The lack of this feature and others are tracked in this epic issue, or specifically this one for lack of sysctl.

It’s unfortunate figuring out that there are such limitations after you already installed a few hosts. Running a few high traffic edge points pretty much locks us into docker run. It’s not bad, but I can’t say that I wouldn’t want to distribute the load over a Docker swarm service.

Me vs. Documentation 0 - 5.

To be honest, I’d still try out swarm if I knew about this beforehand. However, I’m still confused as to why sysctl is broken and needs to be fixed, and why people think that. From what I could deduce, the biggest issue is figuring out which sysctls are namespaced, but I suspect that’s a moving target anyway as kernel development goes forward. Why it’s considered broken, I have no idea, even after reading the linked issues above.

Total score

Software development is one of the few industries where reinventing the wheel happens on a daily basis. Wisdom comes from failure. Knowledge comes from documentation. If we did the same shit as mechanics, doctors or aerospace engineers, our streets would be full of exploding cars, dead people and rockets that mostly wouldn’t fly.
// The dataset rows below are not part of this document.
(** * Examples *)

#[local] Existing Instance no_view.
#[local] Instance no_class : HostClass := {| IsDomain := fun _ => false; IsIntranet := fun _ => false |}.
#[local] Instance plain_replies : Socks5Lib := {|
  reply_bytes := fun rep _ => [z2b 5; rep; zero; z2b 1; zero; zero; zero; zero; zero; zero];
  Error_ := fun e => match e with ErrRefused => lit "connection refused" | _ => lit "i/o timeout" end;
|}.
#[local] Instance reverse : Crypto := {|
  EncryptCFB := fun _ b => Ok (rev b); DecryptCFB := fun _ b => Ok (rev b);
  md5hex := fun _ => repeat ("0"%char : byte) 32;
|}.
#[local] Instance reverse_laws : CryptoLaws.
Proof.
  split; [| |intros k; reflexivity]; [intros k b _; by eexists|].
  intros k b d [= <-]. cbn. by rewrite rev_involutive.
Qed.

(** Services between which a keyed tcp connection runs *)
Definition tcp_cfg (Parent : list bytes) (ParentKey LocalKey : bytes) : Config :=
  mkConfig (lit "tcp") Parent ParentKey [] (lit "tcp") LocalKey [] [] false [] [] false [] [] false.
Definition tls_cfg : Config :=
  mkConfig (lit "tls") [] [] [] (lit "tcp") [] [] [] false [] [] false [] [] false.
Definition no_errors : checks := mkChecks (Ok []) None None None.

Definition sample_req : Request :=
  mkRequest (lit "10.0.0.9:5000") (lit "10.0.0.1:1080") (lit "1.2.3.4:80") (mkAuth [] []).
Definition sample_s : sstate unit (gmap bytes) := mkS (New (tcp_cfg [] [] [])) (conn_of []) None [].
Definition sample_out (direct : outcome conn) : outcome unit * sstate unit (gmap bytes) :=
  proxyTCP Z.gcd 3 0 (fun _ => Ok []) (Ok []) [] direct (lit "10.0.0.1:40000") (Ok tt) sample_req sample_s.

(** A refused target, and one that is reached *)
Lemma proxyTCP_replies_witness :
  tx (writer (sample_out (Fail ErrRefused)).2) = [reply_bytes RepConnectionRefused None] /\
  exists t, targetConn (sample_out (Ok (conn_of []))).2 = Some t /\ closed t = true.
Proof.
  split.
  - destruct (sample_out (Fail ErrRefused)) as [o s'] eqn:E.
    destruct (proxyTCP_replies Z.gcd 3 0 (fun _ => Ok []) (Ok []) [] (Fail ErrRefused)
      (lit "10.0.0.1:40000") (Ok tt) sample_req sample_s s' o eq_refl eq_refl E) as [_ Hd].
    vm_compute in Hd. destruct Hd as [_ Hd]. exact Hd.
  - destruct (sample_out (Ok (conn_of []))) as [o s'] eqn:E.
    destruct (proxyTCP_replies Z.gcd 3 0 (fun _ => Ok []) (Ok []) [] (Ok (conn_of []))
      (lit "10.0.0.1:40000") (Ok tt) sample_req sample_s s' o eq_refl eq_refl E) as [Hc Hd].
    vm_compute in Hd. destruct Hd as [_ Ht]. cbn [snd].
    exists (Close (conn_of [])).2. split; [exact Ht|]. apply Hc, Ht.
Defined.

Lemma Valid_ignores_service_witness :
  exists center, init_auth (M := gmap bytes) (R := unit)
      (mkAuthConfig None [] (lit "http://auth/") 1 204 1) None = (Some center, None) /\
    Valid center (lit "bob") (lit "secret") = false.
Proof.
  destruct (Valid_ignores_service (M := gmap bytes) (R := unit) (lit "http://auth/") 1 204 1 None
    (lit "bob") (lit "secret")) as (center & Hc & _ & Hv); [discriminate|].
  exists center. split; [exact Hc|exact Hv].
Defined.

Lemma inspectConfig_panics_witness :
  inspectConfig (R := unit) (M := gmap bytes) no_errors tls_cfg = Panic.
Proof. apply inspectConfig_panics; [left|..]; reflexivity. Defined.

Lemma udp_chain_witness :
  exists s1 s2 : Socks unit (gmap bytes),
    inspectConfig no_errors (tcp_cfg [lit "1.2.3.4:1080"] (lit "k") []) = Ok s1 /\
    inspectConfig no_errors (tcp_cfg [] [] (lit "k")) = Ok s2 /\
    localData2Raw (rev (lit "hello")) s2 = Ok (lit "hello").
Proof.
  destruct (inspectConfig (R := unit) (M := gmap bytes) no_errors
    (tcp_cfg [lit "1.2.3.4:1080"] (lit "k") [])) as [s1| |] eqn:E1; [|vm_compute in E1; discriminate..].
  destruct (inspectConfig (R := unit) (M := gmap bytes) no_errors (tcp_cfg [] [] (lit "k")))
    as [s2| |] eqn:E2; [|vm_compute in E2; discriminate..].
  exists s1, s2. split; [reflexivity|]. split; [reflexivity|].
  apply (udp_chain no_errors no_errors _ _ s1 s2 (lit "hello") (rev (lit "hello")) E1 E2);
    [reflexivity..| |].
  - vm_compute in E1. injection E1 as <-. vm_compute in E2. injection E2 as <-. reflexivity.
  - vm_compute in E1. injection E1 as <-. reflexivity.
Defined.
You can love the art of engineering as much as I do, but at some point you have to be honest as well - a lot of the things can be learned from documentation, many things can be solved with logic, but failure is the only thing that will give you wisdom. Knowledge is only as good as your ability to apply it to real world problems. That ability doesn’t live in a book.

You read documentation when you’re stuck. You search on google and browse stackoverflow when you just forgot that syntax for some obscure awk expression because it’s going to be shorter than the awk man page. You draw a map of where you want to be, and you read documentation to find a way how to get there. It’s mostly boring.

Much like you don’t become Elon Musk by reading his biography, just like that you don’t become an expert at using docker, without constantly learning about new features, reading documentation and solving issues. If you think about it, Docker is barely 4 years old - even with bunches of experience and wisdom and documentation, there are still going to be those ‘a-ha’ moments.

I can’t even tell you how many times I’ve been really grateful to people for linking me to a documentation chapter with a footnote which I didn’t notice. “Here buddy, you’re misunderstanding this whole thing.“ Even a RTFM sometimes is a blessing. The worst part is when you’re stuck, and you have nowhere to look and nobody to ask. Not everything can be solved with logic, and not everything explained by documentation.

And on that sombre note, I’m off to break more things in Q2.